There’s a growing, building momentum, as it were. A great collective waiting.

Icon painters talk of ‘writing’ an icon. And, in today’s readings, that is what Isaiah, the Psalmist, St Paul, and, in the Gospel, John the Baptist, are all doing. They are, literally, writing the icon of the coming Christ. They are outlining, sketching his Face. He is beyond any description, he’s always greater than our imaginings and representations. And yet, if they’re Scriptural, they’re not false and can kindle our desire. ‘It is your face, O Lord, that I seek. Hide not your face from me.’
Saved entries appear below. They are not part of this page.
(** * EntiDB Sync development setup script ([setup.py]): model and properties

    The script probes the Dart SDK version, enforces a minimum version and
    runs [dart pub get] in every package of the monorepo.

    Modelling conventions.
    - Text ([str]) is a list of characters; a character is a code point
      below 256, so the character classes below are the restrictions of
      Python's [\d], [\s] and of the white space accepted by [int()] to
      that range.
    - [int()] rejects a literal with more digits than the interpreter's
      limit, which is taken at its default of 4300 digits.
    - Exceptions are explicit: a computation returns a value or raises.
    - The operating system is a state ([World]) threaded through every
      call; console output and the sequence of spawned commands are
      recorded next to it. *)

From Stdlib Require Import String Ascii ZArith Bool Lia Arith List.
Import ListNotations.
Local Open Scope Z_scope.

(** ** Text *)

Definition text := list ascii.

Definition txt (s : string) : text := list_ascii_of_string s.

Definition code (c : ascii) : nat := nat_of_ascii c.

(** [\d] of the [re] module. *)
Definition is_digit (c : ascii) : bool :=
  (48 <=? code c)%nat && (code c <=? 57)%nat.

(** [\s] of the [re] module on [str] patterns. *)
Definition is_space (c : ascii) : bool :=
  let n := code c in
  ((9 <=? n)%nat && (n <=? 13)%nat) || ((28 <=? n)%nat && (n <=? 32)%nat)
  || (n =? 133)%nat || (n =? 160)%nat.

(** White space skipped by [int()] around the literal. *)
Definition is_int_space (c : ascii) : bool :=
  let n := code c in
  ((9 <=? n)%nat && (n <=? 13)%nat) || (n =? 32)%nat
  || (n =? 133)%nat || (n =? 160)%nat.

Definition digit_value (c : ascii) : Z := Z.of_nat (code c) - 48.

Definition dot : ascii := "."%char.
Definition underscore : ascii := "_"%char.
Definition plus_sign : ascii := "+"%char.
Definition minus_sign : ascii := "-"%char.

(** ** Exceptions *)

Inductive exn : Type :=
| FileNotFoundError
| PermissionError
| NotADirectoryError
| OSError
| UnicodeDecodeError
| ValueError
| IndexError.

Inductive outcome (A : Type) : Type :=
| Ret (a : A)
| Raise (e : exn).
Arguments Ret {A} a.
Arguments Raise {A} e.

Definition exn_eqb (a b : exn) : bool :=
  match a, b with
  | FileNotFoundError, FileNotFoundError
  | PermissionError, PermissionError
  | NotADirectoryError, NotADirectoryError
  | OSError, OSError
  | UnicodeDecodeError, UnicodeDecodeError
  | ValueError, ValueError
  | IndexError, IndexError => true
  | _, _ => false
  end.

(** ** [str.split(".")] *)

Fixpoint split_dot (s : text) : list text :=
  match s with
  | [] => [[]]
  | c :: s' =>
      if Ascii.eqb c dot then [] :: split_dot s'
      else match split_dot s' with
           | h :: t => (c :: h) :: t
           | [] => [[c]]
           end
  end.

(** ** [int(x)] on a [str], base ten *)

Fixpoint drop_while (p : ascii -> bool) (s : text) : text :=
  match s with
  | c :: s' => if p c then drop_while p s' else s
  | [] => []
  end.

(** The default of [sys.get_int_max_str_digits()]. *)
Definition int_max_str_digits : Z := 4300.

(** The digit loop after the first digit: [acc] is the value read so
    far, [cnt] the number of digits read so far, [prev_us] tells
    whether the previous character was an underscore.  Two underscores
    in a row and a trailing underscore are rejected. *)
Fixpoint scan_digits (acc cnt : Z) (prev_us : bool) (s : text) : option (Z * Z * text) :=
  match s with
  | c :: s' =>
      if is_digit c then scan_digits (10 * acc + digit_value c) (cnt + 1) false s'
      else if Ascii.eqb c underscore then
             if prev_us then None else scan_digits acc cnt true s'
           else if prev_us then None else Some (acc, cnt, s)
  | [] => if prev_us then None else Some (acc, cnt, [])
  end.

(** The literal may not start with an underscore and needs a digit. *)
Definition scan_literal (s : text) : option (Z * Z * text) :=
  match s with
  | c :: s' => if is_digit c then scan_digits (digit_value c) 1 false s' else None
  | [] => None
  end.

Definition scan_sign (s : text) : bool * text :=
  match s with
  | c :: s' =>
      if Ascii.eqb c plus_sign then (false, s')
      else if Ascii.eqb c minus_sign then (true, s')
      else (false, s)
  | [] => (false, [])
  end.

(** Every way in which the text fails to be a literal, too many digits
    included, raises [ValueError]. *)
Definition py_int (s : text) : outcome Z :=
  let (neg, body) := scan_sign (drop_while is_int_space s) in
  match scan_literal body with
  | Some (n, cnt, rest) =>
      if cnt >? int_max_str_digits then Raise ValueError
      else
        match drop_while is_int_space rest with
        | [] => Ret (if neg then - n else n)
        | _ :: _ => Raise ValueError
        end
  | None => Raise ValueError
  end.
Let’s focus on the Gospel, on John the Baptist and his portrait of Jesus. ‘Repent, for the kingdom of heaven is close at hand.’ ‘Repent’, here, means ‘turn round’. Something tremendous is on its way. We are in our back garden fiddling away in a flower bed, and meanwhile the King is coming up our front drive, is about to knock at the door. ‘Turn round, stop looking in the wrong direction, look here.’ And then, as it were, John starts to sketch. It’s not a Christmas-cardlike, pretty picture we’re asked to look at. It’s lines are stark, strong, scary. It has something of a desert landscape to it. ‘The kingdom of heaven is close at hand’. ‘Kingdom of heaven’ is code for Jesus himself. It’s he who’s near. And he comes with an axe to fell dead trees. He comes with a winnowing fan to blow away chaff. He’s the One ‘behind’ John, looming over his shoulder. He’s the ‘stronger one’, John says. He’s the real Baptiser, and he comes to immerse us in the Holy Spirit and a torrent of fire.

This is hardly ‘gentle Jesus, meek and mild’ or the sweet Child in the manger. It’s a Jesus on fire, we could say. And yet it is the one, same Jesus. He is more one than we ever are, and yet he combines such amazing opposites. He’s beautiful and terrifying all at once.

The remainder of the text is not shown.